### The task
Up through the line that contains "Record QuoteEvent := mkQuoteEvent", retype the entries exactly, beginning at the very first line.
==== Available data ====
(* ===== verification/PushKeys.v ===== *)
(** The vocabulary of the push orchestration: delivered updates
    ([src/pkg/domain/push_event.go]), the topics and their payload types, the
    registry keys and the routing keys ([src/pkg/services/push.go],
    [src/pkg/services/market.go]).

    A [time.Time] is the number of nanoseconds since its zero value, January 1
    of year 1 UTC. Instrument codes are ASCII: [strings.ToUpper] leaves the
    other bytes as they are. *)
From stdpp Require Import pretty sorting.
From S2P Require Import Prelude Types Errs Domain.

(** ** Delivered updates *)
Section events.
Context {D : Type}.

Record QuoteEvent := mkQuoteEvent {
  qe_Symbol : Symbol;
  qe_LastPrice : Price D; qe_OpenPrice : Price D; qe_HighPrice : Price D;
  qe_LowPrice : Price D; qe_ClosePrice : Price D;
  qe_Volume : Quantity D; qe_Turnover : Money D;
  qe_BidPrice : Price D; qe_AskPrice : Price D;
  qe_BidQty : Quantity D; qe_AskQty : Quantity D;
  qe_Timestamp : string;
}.

Record TickerEvent := mkTickerEvent {
  te_Symbol : Symbol; te_Price : Price D; te_Volume : Quantity D; te_Turnover : Money D;
  te_Timestamp : string; te_Side : string;
}.

Record OrderBookLevel := mkOrderBookLevel {
  obl_Level : Z; obl_Price : Price D; obl_Quantity : Quantity D;
}.

Record OrderBookEvent := mkOrderBookEvent {
  ob_Symbol : Symbol; ob_Bids : list OrderBookLevel; ob_Asks : list OrderBookLevel;
  ob_Depth : Z; ob_Timestamp : string;
}.

Record BrokerLevel := mkBrokerLevel {
  bl_Level : Z; bl_Item : string; bl_Type : Z; bl_Name : string;
}.

Record BrokerEvent := mkBrokerEvent {
  be_Symbol : Symbol; be_Buyers : list BrokerLevel; be_Sellers : list BrokerLevel;
  be_Timestamp : string;
}.

Record TradeEvent := mkTradeEvent {
  tr_Symbol : Symbol; tr_OrderID : string; tr_EntrustID : string;
  tr_Price : Price D; tr_Quantity : Quantity D; tr_Turnover : Money D;
  tr_Side : string; tr_Timestamp : string; tr_CounterID : string; tr_OrderStatus : string;
}.

Record AccountEvent := mkAccountEvent {
  ae_AccountID : string; ae_TotalAssets : Money D; ae_Cash : Money D;
  ae_MarketValues : gmap string (Money D); ae_Frozen : Money D; ae_Timestamp : string;
}.

Record SystemEvent := mkSystemEvent { se_Code : string; se_Message : string; se_Level : string }.

(** The implementations of the interface [PushEvent]. *)
Inductive PushEvent :=
  | Quote_ (e : QuoteEvent)
  | Ticker_ (e : TickerEvent)
  | OrderBook_ (e : OrderBookEvent)
  | Broker_ (e : BrokerEvent)
  | Trade_ (e : TradeEvent)
  | Account_ (e : AccountEvent)
  | System_ (e : SystemEvent).

Record PushUpdate := mkPushUpdate {
  pu_Type : Z;
  pu_ID : string;
  pu_Time : Z;
  pu_Event : option PushEvent;   (* [None]: the nil interface *)
}.

Definition SecurityCode (u : PushUpdate) : string :=
  match pu_Event u with
  | Some (Quote_ e) => Domain.Code (qe_Symbol e)
  | Some (Ticker_ e) => Domain.Code (te_Symbol e)
  | Some (OrderBook_ e) => Domain.Code (ob_Symbol e)
  | Some (Broker_ e) => Domain.Code (be_Symbol e)
  | Some (Trade_ e) => Domain.Code (tr_Symbol e)
  | _ => ""
  end.

Definition eventTimestamp (ev : option PushEvent) : option string :=
  match ev with
  | Some (Quote_ e) => Some (qe_Timestamp e)
  | Some (Ticker_ e) => Some (te_Timestamp e)
  | Some (OrderBook_ e) => Some (ob_Timestamp e)
  | Some (Broker_ e) => Some (be_Timestamp e)
  | Some (Trade_ e) => Some (tr_Timestamp e)
  | _ => None
  end.
End events.
Arguments PushEvent D : clear implicits.
Arguments PushUpdate D : clear implicits.

(** ** Topics and payload types *)
Record Security := mkSecurity { sec_DataType : Z; sec_Code : string }.

#[global] Instance Security_eq_dec : EqDecision Security.
Proof. solve_decision. Defined.

Definition opPushSubscribe : string := "push.Subscribe".
Definition opPushSubscribeOrders : string := "push.SubscribeOrders".
Definition DefaultPushBuffer : Z := 64.
Definition DefaultResubscribeTimeout : Z := 10000000000.
Definition DefaultStaleTolerance : Z := 300000000000.
Definition unroutedReportCap : nat := 64.

Definition ErrPushClosed : error := ESentinel "services: push orchestration is closed".
Definition ErrNoPushTransport : error := ESentinel "services: push orchestration has no transport".
Definition ErrReconnected : string := "services: push connection re-established".
Definition ErrUnrouted : string := "services: push update matched no subscription".
Definition ErrTradeBacklog : string := "services: trade delivery buffer overflowed".
Definition ErrSubscriptionLost : string :=
  "services: push subscription terminated after a failed re-subscribe".
Definition ErrUpdateOutOfOrder : string := "services: push frame arrived out of order".

(** The keys of the map [knownTopics]. *)
Definition knownTopics : list Z :=
  [TopicBasicQot; TopicQuoteVariant35; TopicTicker; TopicTickVariant27; TopicTickVariant28;
   TopicTickVariant37; TopicBroker; TopicOrderBook; TopicOrderBookArcabook;
   TopicOrderBookTotalView; TopicOrderBookVariant36].

Definition validateTopic (op : string) (topic : Z) : option error :=
  if decide (topic ∈ knownTopics) then None
  else Some (Errs.New StatusInvalidParam op ("unknown topicId " +:+ itoa topic)).

Definition NotifyTypeForTopic (t : Z) : option Z :=
  switch t [
    (TopicBasicQot, Some BasicQotNotifyMsgType); (TopicQuoteVariant35, Some BasicQotNotifyMsgType);
    (TopicTicker, Some TickerNotifyMsgType); (TopicTickVariant27, Some TickerNotifyMsgType);
    (TopicTickVariant28, Some TickerNotifyMsgType); (TopicTickVariant37, Some TickerNotifyMsgType);
    (TopicBroker, Some BrokerQueueNotifyMsgType);
    (TopicOrderBook, Some OrderBookNotifyMsgType);
    (TopicOrderBookArcabook, Some OrderBookNotifyMsgType);
    (TopicOrderBookTotalView, Some OrderBookNotifyMsgType);
    (TopicOrderBookVariant36, Some OrderBookNotifyMsgType)
  ] None.

Definition marketTopics : list Z := merge_sort Z.le knownTopics.

(** The first occurrences, in order: a loop that skips what [seen] holds. *)
Fixpoint distinct {A} `{EqDecision A} (seen l : list A) : list A :=
  match l with
  | [] => []
  | x :: l => if decide (x ∈ seen) then distinct seen l else x :: distinct (x :: seen) l
  end.

Definition marketNotifyTypes : list Z :=
  merge_sort Z.le (distinct [] (omap NotifyTypeForTopic marketTopics)).

Definition tradeNotifyTypes : list Z :=
  [TrsStockDeliverMsgType; TradeStockDeliverMsgType; FuturesTradeStockDeliverMsgType].

Definition isTradeNotifyType (t : Z) : bool := existsb (Z.eqb t) tradeNotifyTypes.

Definition deliverablePayloadNames : list string :=
  merge_sort String.le (NotifyMsgType_String <$> marketNotifyTypes).

Definition strings_Join (l : list string) (sep : string) : string := String.concat sep l.

Definition unmappedTopicMessage (topic : Z) : string :=
  "topicId " +:+ itoa topic
  +:+ " has no push payload this SDK can deliver; the deliverable payload types are "
  +:+ strings_Join deliverablePayloadNames ", "
  +:+ "; consult services.NotifyTypeForTopic, which holds the docs/SPEC.md section 4 mapping".

(** ** Keys *)
Definition upper (c : ascii) : ascii :=
  if in_range "a" "z" c then Ascii.ascii_of_N (Ascii.N_of_ascii c - 32) else c.
Definition ToUpper (s : bytes) : bytes := upper <$> s.

Definition marketSuffixes : list string := [".HK"; ".US"; ".SZ"; ".SH"].

Fixpoint strip_market (suffixes : list string) (u : string) : string :=
  match suffixes with
  | [] => u
  | suffix :: rest =>
      if decide (String.length suffix < String.length u)%nat then
        if has_suffix u suffix then trim_suffix u suffix else strip_market rest u
      else strip_market rest u
  end.

Definition normaliseRoutingKey (code : string) : string :=
  strip_market marketSuffixes (str (ToUpper (TrimSpace (text code)))).

Definition routing_keys (codes : list string) : list string :=
  distinct [] (normaliseRoutingKey <$> filter (fun c => c <> "") codes).

(** The stored instruments are never nil. *)
Definition securityKeys (securities : list Security) : list string :=
  routing_keys (sec_Code <$> securities).

Definition updateRoutingKeys {D} (u : PushUpdate D) : list string :=
  routing_keys [pu_ID u; SecurityCode u].

Definition key_part (s : Security) : string :=
  sec_Code s +:+ String "000" EmptyString +:+ itoa (sec_DataType s).

Definition canonicalPushKey (topic : Z) (securities : list Security) : string :=
  itoa topic +:+ String "000" EmptyString
  +:+ strings_Join (merge_sort String.le (key_part <$> securities)) (String "001" EmptyString).

Definition keyList (securities : list Security) : string := strings_Join (sec_Code <$> securities) ", ".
====
### Solved exercise
(* ===== verification/PushKeys.v ===== *)
(** The vocabulary of the push orchestration: delivered updates
    ([src/pkg/domain/push_event.go]), the topics and their payload types, the
    registry keys and the routing keys ([src/pkg/services/push.go],
    [src/pkg/services/market.go]).

    A [time.Time] is the number of nanoseconds since its zero value, January 1
    of year 1 UTC. Instrument codes are ASCII: [strings.ToUpper] leaves the
    other bytes as they are. *)
From stdpp Require Import pretty sorting.
From S2P Require Import Prelude Types Errs Domain.

(** ** Delivered updates *)
Section events.
Context {D : Type}.

Record QuoteEvent := mkQuoteEvent {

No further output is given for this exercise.